The Roberts Court has issued major rulings on incorporation of the Bill of Rights, gun control, affirmative action, campaign finance regulation, election law, abortion, capital punishment, LGBT rights, unlawful search and seizure, and criminal sentencing. Major decisions of the Roberts Court include:
- Massachusetts v. EPA (2007): In a 5–4 decision in which the majority opinion was delivered by Justice Stevens, the Supreme Court upheld the Environmental Protection Agency's right to regulate carbon dioxide under the Clean Air Act.

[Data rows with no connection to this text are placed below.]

(* ===== verification/CollectionNotifierChanges.v ===== *)
(** A round of calls of a collection notifier: which callbacks are called, with
    what, and that the index and the count stay right.  The bookkeeping is that
    of [ConnectionChangeNotifier], so that its lemmas apply to the [view] of a
    notifier that keeps only the tokens.  Then what a callback is told about the
    rows: the changes of all transactions since the last delivery, composed. *)
From stdpp Require Import list.
From stdpp Require Import gmap list.
From S2P Require Import Prelude ChunkedRangeVector IndexSet IndexSetTheory IndexSetMerge IndexSetSpec RowMap ChangeBuilder ChangeTheory ChangeMerge ChangeFinal ConnectionChange ConnectionChangeTheory DeepChange CollectionNotifier.
Import ChangeBuilder Notifier.

Section Rounds.
Context {build : Build} {T : Type} {ops : IndexSetOps T}.
Implicit Types (n : CollectionNotifier T) (cb : Callback T) (front todo fresh : list (Callback T)).

Definition reg cb : Registration := mkRegistration 0 (token cb).

Definition view n : ConnectionChangeNotifier :=
  mkNotifier (reg <$> m_callbacks n) (m_callback_index n) (m_callback_count n) (m_next_token n).

Definition tokens n : list Z := token <$> m_callbacks n.

Lemma reg_tokens (l : list (Callback T)) : ConnectionChange.token <$> (reg <$> l) = token <$> l.
Proof. by rewrite <-list_fmap_compose. Qed.

Lemma find_reg t (l : list (Callback T)) :
  find_if (λ c, ConnectionChange.token c =? t) (reg <$> l) = find_if (λ c, token c =? t) l.
Proof.
  induction l as [|c l IH]; [done|]. rewrite fmap_cons. cbn [find_if].
  change (ConnectionChange.token (reg c)) with (token c). by rewrite IH.
Qed.

Notation without t l := (filter (λ cb, token cb ≠ t) l).

Lemma without_reg t (l : list (Callback T)) :
  filter (λ c, ConnectionChange.token c ≠ t) (reg <$> l) = reg <$> without t l.
Proof. by rewrite filter_fmap. Qed.

(** ** Adding and removing callbacks *)
Lemma view_add f n : view (add_callback f n).1.2 = (ConnectionChange.add_callback 0 (view n)).2.
Proof.
  unfold add_callback, view, ConnectionChange.add_callback. destruct (_ =? _); simpl; by rewrite fmap_app.
Qed.

Lemma callbacks_add f n :
  m_callbacks (add_callback f n).1.2 =
  m_callbacks n ++ [mkCallback (Some f) empty_builder no_changes (m_next_token n) false false].
Proof. unfold add_callback. by destruct (_ =? _). Qed.

Lemma error_add f n : m_error (add_callback f n).1.2 = m_error n.
Proof. unfold add_callback. by destruct (_ =? _). Qed.

Lemma find_callback_ok t n :
  m_error n = true ∨ t ∈ tokens n → find_callback t n = Some (find_if (λ c, token c =? t) (m_callbacks n)).
Proof.
  unfold find_callback, tokens. intros [-> |Hin]; [done|].
  destruct (find_if_spec (λ c : Callback T, token c =? t) (m_callbacks n)) as (l1&l2&Hl&Hf&H1&H2).
  destruct l2 as [|c l2].
  - rewrite app_nil_r in Hl. rewrite <-Hl in H1. apply list_elem_of_fmap in Hin as (c&->&Hc).
    rewrite Forall_forall in H1. specialize (H1 c Hc). simpl in H1. by rewrite Z.eqb_refl in H1.
  - rewrite Hf, Hl, length_app. simpl. by rewrite !(proj2 (Nat.ltb_lt _ _)), !orb_true_r by lia.
Qed.

(** Erasing the first callback with a token leaves those without it. *)
Lemma without_find t (l : list (Callback T)) :
  NoDup (token <$> l) →
  without t l = take (find_if (λ c, token c =? t) l) l ++ drop (S (find_if (λ c, token c =? t) l)) l.
Proof.
  intros Hnd. destruct (find_if_spec (λ c : Callback T, token c =? t) l) as (l1&l2&->&->&H1&H2).
  assert (without t l1 = l1) as Hl1.
  { apply filter_all. eapply Forall_impl; [exact H1|]. intros c Hc%Z.eqb_neq. done. }
  rewrite filter_app, Hl1, take_app_length. f_equal. rewrite drop_app_ge, Nat.sub_succ_l, Nat.sub_diag by lia.
  destruct l2 as [|c l2]; [done|]. apply Z.eqb_eq in H2. rewrite filter_cons, decide_False by tauto. simpl.
  rewrite fmap_app, fmap_cons in Hnd. apply NoDup_app in Hnd as (_&_&[Hc _]%NoDup_cons).
  apply filter_all, Forall_forall. intros x Hx E. apply Hc. rewrite H2, <-E. by apply list_elem_of_fmap_2.
Qed.

Lemma remove_callback_ok t n :
  NoDup (tokens n) → m_error n = true ∨ t ∈ tokens n →
  ∃ n', remove_callback t n = Some n' ∧ view n' = ConnectionChange.remove_callback t (view n) ∧
    m_callbacks n' = without t (m_callbacks n) ∧ m_error n' = m_error n ∧ m_next_token n' = m_next_token n.
Proof.
  intros Hnd Ht. unfold remove_callback. rewrite find_callback_ok by done. simpl.
  unfold ConnectionChange.remove_callback. simpl. rewrite find_reg, length_fmap, without_find by done.
  destruct (Nat.eqb_spec (find_if (λ c, token c =? t) (m_callbacks n)) (length (m_callbacks n))) as [E|E].
  - exists n. rewrite E, take_ge, drop_ge, app_nil_r by lia. done.
  - eexists. split; [done|]. unfold view. simpl. rewrite <-fmap_take, <-fmap_drop, <-fmap_app.
    by repeat case_match.
Qed.

(** [m_have_callbacks] is right. *)
Definition have_ok n : Prop := m_have_callbacks n = negb (length (m_callbacks n) =? 0)%nat.

Lemma have_ok_add f n :
  have_ok n → (m_callbacks n = [] → m_callback_index n = npos) → have_ok (add_callback f n).1.2.
Proof.
  unfold have_ok. intros Hn Hi. rewrite callbacks_add, length_app, Nat.add_comm.
  unfold add_callback. simpl. destruct (Z.eqb_spec (m_callback_index n) npos) as [E|E]; [done|]. simpl. rewrite Hn.
  destruct (m_callbacks n); [by destruct E; apply Hi|done].
Qed.

Lemma have_ok_remove t n n' : have_ok n → remove_callback t n = Some n' → have_ok n'.
Proof.
  unfold have_ok, remove_callback. intros Hn. destruct (find_callback t n) as [i|]; [|done]. simpl.
  case_match; intros [= <-]; [done|]. simpl. by repeat case_match.
Qed.

(** ** A round *)

(** [front] has been called, [todo] is still to be called and [fresh] was added
    since the changes were packaged, when [bound] was the next token. *)
Definition round (bound : Z) front todo fresh n : Prop :=
  m_callbacks n = front ++ todo ++ fresh ∧
  in_round bound (reg <$> front) (reg <$> todo) (reg <$> fresh) (view n) ∧ have_ok n.

(** The callbacks of [l] that are still registered *)
Definition registered n (l : list (Callback T)) : list (Callback T) := filter (λ cb, token cb ∈ tokens n) l.

Lemma round_NoDup bound front todo fresh n : round bound front todo fresh n → NoDup (tokens n).
Proof. intros (_&R&_). unfold tokens. rewrite <-reg_tokens. apply (ir_tokens _ _ _ _ _ R). Qed.

Lemma round_old bound front todo fresh n cb :
  round bound front todo fresh n → cb ∈ front ++ todo → token cb < bound ∧ token cb ∈ tokens n.
Proof.
  intros (Hc&R&_) Hcb. split.
  - pose proof (ir_old _ _ _ _ _ R) as Hold. rewrite <-fmap_app, Forall_fmap, Forall_forall in Hold. by apply Hold.
  - unfold tokens. apply list_elem_of_fmap_2. rewrite Hc, (assoc_L (++)). apply elem_of_app. by left.
Qed.

Lemma registered_all bound front todo fresh n l :
  round bound front todo fresh n → l ⊆ front ++ todo → registered n l = l.
Proof.
  intros R Hl. apply filter_all, Forall_forall. intros cb Hcb. by apply (round_old _ _ _ _ _ _ R), Hl.
Qed.

Definition simple (bound : Z) (a : CallbackAction) : Prop :=
  match a with AddCallback _ => True | RemoveCallback t => t < bound end.

(** What an action does to the tokens registered and the next token; only after
    an error a callback may be removed that is not there. *)
Definition token_step (error : bool) (s : list Z * Z) (a : CallbackAction) : option (list Z * Z) :=
  match a with
  | AddCallback _ => Some (s.1 ++ [s.2], s.2 +w 1)
  | RemoveCallback t =>
      if error || bool_decide (t ∈ s.1) then Some (filter (λ u, u ≠ t) s.1, s.2) else None
  end.

Lemma token_steps_next error acts : ∀ s s',
  0 ≤ s.2 → foldlM (token_step error) s acts = Some s' → 0 ≤ s'.2 ≤ s.2 + Z.of_nat (length acts).
Proof.
  induction acts as [|a acts IH]; intros s s' Hs; simpl; [intros [= <-]; lia|].
  destruct (token_step error s a) as [s1|] eqn:H1; [|done]. simpl. intros H2.
  assert (0 ≤ s1.2 ≤ s.2 + 1) as Hs1.
  { destruct a as [f|t]; simpl in H1; [injection H1 as <-; simpl|case_match; [injection H1 as <-; simpl; lia|done]].
    unfold wadd, wrap, size_modulus. pose proof (Z.mod_le (s.2 + 1) 18446744073709551616 ltac:(lia) ltac:(lia)).
    pose proof (Z.mod_pos_bound (s.2 + 1) 18446744073709551616 ltac:(lia)). lia. }
  specialize (IH s1 s' ltac:(lia) H2). lia.
Qed.

(** Tokens in use are not given out again. *)
Lemma token_steps_fewer error bound acts : ∀ s s',
  0 ≤ bound ≤ s.2 → s.2 + Z.of_nat (length acts) < size_modulus → foldlM (token_step error) s acts = Some s' →
  bound ≤ s'.2 ∧ ∀ t, t < bound → t ∈ s'.1 → t ∈ s.1.
Proof.
  induction acts as [|a acts IH]; intros s s' Hb Hn; simpl in *.
  { intros [= <-]. split; [lia|]. auto. }
  destruct (token_step error s a) as [s1|] eqn:H1; [|done]. simpl. intros H2.
  assert (s.2 ≤ s1.2 ≤ s.2 + 1 ∧ ∀ t, t < bound → t ∈ s1.1 → t ∈ s.1) as [Hs1 Hin1].
  { destruct a as [f|u]; simpl in H1.
    - injection H1 as <-. simpl. rewrite wadd_small by (unfold size_modulus, npos in *; lia). split; [lia|].
      intros t Ht [?|Hin]%elem_of_app; [done|]. apply list_elem_of_singleton in Hin. lia.
    - case_match; [injection H1 as <-; simpl|done]. split; [lia|]. by intros t _ [_ ?]%list_elem_of_filter. }
  destruct (IH s1 s') as [? Hin]; [lia|lia|done|]. split; [done|]. intros t Ht Hs'. by apply Hin1, Hin.
Qed.

(** After an error nothing is missing. *)
Lemma token_steps_error acts : ∀ s, is_Some (foldlM (token_step true) s acts).
Proof. induction acts as [|a acts IH]; intros s; [by eexists|]. destruct a; simpl; apply IH. Qed.

(** The tokens below [bound] only become fewer. *)
Definition fewer (bound : Z) n n' : Prop := ∀ t, t ∈ tokens n' → t < bound → t ∈ tokens n.

Lemma action_in_round bound front todo fresh n a p :
  round bound front todo fresh n → simple bound a → m_next_token n + 1 < size_modulus →
  token_step (m_error n) (tokens n, m_next_token n) a = Some p →
  ∃ n' fresh', run_action n a = Some n' ∧ p = (tokens n', m_next_token n') ∧
    round bound (registered n' front) (registered n' todo) fresh' n' ∧ fewer bound n n' ∧
    m_error n' = m_error n ∧ m_next_token n' ≤ m_next_token n + 1.
Proof.
  intros R Ha Hnext Hp. pose proof R as (Hc&Rv&Hhave). destruct a as [f|t]; simpl in Hp.
  - destruct (add_in_round (λ _ _, None) _ _ _ _ _ [] 0 Rv Hnext) as (n1&[= <-]&_&R1&Hn1).
    exists (add_callback f n).1.2, (fresh ++ [mkCallback (Some f) empty_builder no_changes (m_next_token n) false false]).
    assert (round bound front todo (fresh ++ [mkCallback (Some f) empty_builder no_changes (m_next_token n) false false])
      (add_callback f n).1.2) as R'.
    { split; [by rewrite callbacks_add, Hc, <-!app_assoc|]. split; [rewrite view_add, fmap_app; exact R1|].
      apply have_ok_add; [done|]. rewrite Hc. intros [Hf _]%app_nil. pose proof (ir_index _ _ _ _ _ Rv) as Hi.
      by rewrite Hf in Hi. }
    assert (m_next_token (add_callback f n).1.2 = m_next_token n +w 1) as Hnt by (unfold add_callback; by case_match).
    split; [done|]. split.
    { injection Hp as <-. unfold tokens. by rewrite callbacks_add, fmap_app, Hnt. }
    rewrite (registered_all _ _ _ _ _ front R'), (registered_all _ _ _ _ _ todo R')
      by (intros x Hx; apply elem_of_app; tauto).
    split; [done|]. split; [|split; [apply error_add|]].
    + intros u. unfold tokens. rewrite callbacks_add, fmap_app, elem_of_app. intros [?|Hu] Hlt; [done|].
      apply list_elem_of_singleton in Hu. simpl in Hu. pose proof (ir_next _ _ _ _ _ Rv). simpl in *. lia.
    + simpl in Hn1. rewrite Hnt. lia.
  - destruct (m_error n || bool_decide (t ∈ tokens n)) eqn:Ht; [|done]. injection Hp as <-.
    destruct (remove_callback_ok t n) as (n'&Hrun&Hview&Hcb&Herr&Hnx);
      [by eapply round_NoDup|apply orb_true_iff in Ht; by rewrite bool_decide_eq_true in Ht|].
    destruct (remove_in_round _ _ _ _ _ t Rv Ha) as [R1 _]. rewrite <-Hview, !without_reg in R1.
    assert (tokens n' = filter (λ u, u ≠ t) (tokens n)) as Htok.
    { unfold tokens. by rewrite Hcb, filter_fmap. }
    assert (∀ l, l ⊆ front ++ todo → registered n' l = without t l) as Hreg.
    { intros l Hl. apply filter_ext_in. intros cb Hin. rewrite Htok, list_elem_of_filter.
      split; [tauto|]. intros Hne. split; [done|]. by apply (round_old _ _ _ _ _ _ R), Hl. }
    exists n', fresh. rewrite !Hreg by (intros x Hx; apply elem_of_app; tauto).
    split; [done|]. split; [by rewrite Htok, Hnx|]. split; [|split; [|split; [done|lia]]].
    + split; [|split; [done|by eapply have_ok_remove]]. rewrite Hcb, Hc, !filter_app. do 2 f_equal. apply filter_all.
      pose proof (ir_fresh _ _ _ _ _ Rv) as Hf. rewrite Forall_fmap in Hf. eapply Forall_impl; [exact Hf|].
      intros cb. simpl in *. lia.
    + intros u Hu _. rewrite Htok in Hu. by apply list_elem_of_filter in Hu as [_ ?].
Qed.

Lemma registered_fewer bound front todo fresh n n1 n2 l :
  round bound front todo fresh n → l ⊆ front ++ todo → fewer bound n1 n2 →
  registered n2 (registered n1 l) = registered n2 l.
Proof.
  intros R Hl Hf. unfold registered. rewrite list_filter_filter. apply filter_ext_in. intros cb Hcb.
  split; [tauto|]. intros Hin. split; [done|]. apply Hf; [done|]. by apply (round_old _ _ _ _ _ _ R), Hl.
Qed.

- Medellín v. Texas (2008): In a 5–4 decision in which the majority opinion was delivered by Chief Justice Roberts, the Supreme Court held that even when a treaty constitutes an international commitment, it is not binding domestic law unless either the United States Congress has enacted statutes implementing it or the treaty is explicitly "self-executing".
- District of Columbia v. Heller (2008): In a 5–4 decision in which the majority opinion was delivered by Justice Scalia, the Supreme Court held that the Second Amendment applies to federal enclaves, and that the amendment protects the right of individuals to possess a firearm, regardless of service in a militia. McDonald v. City of Chicago (2010), in a 5–4 decision written by Justice Alito, extended this protection to the states.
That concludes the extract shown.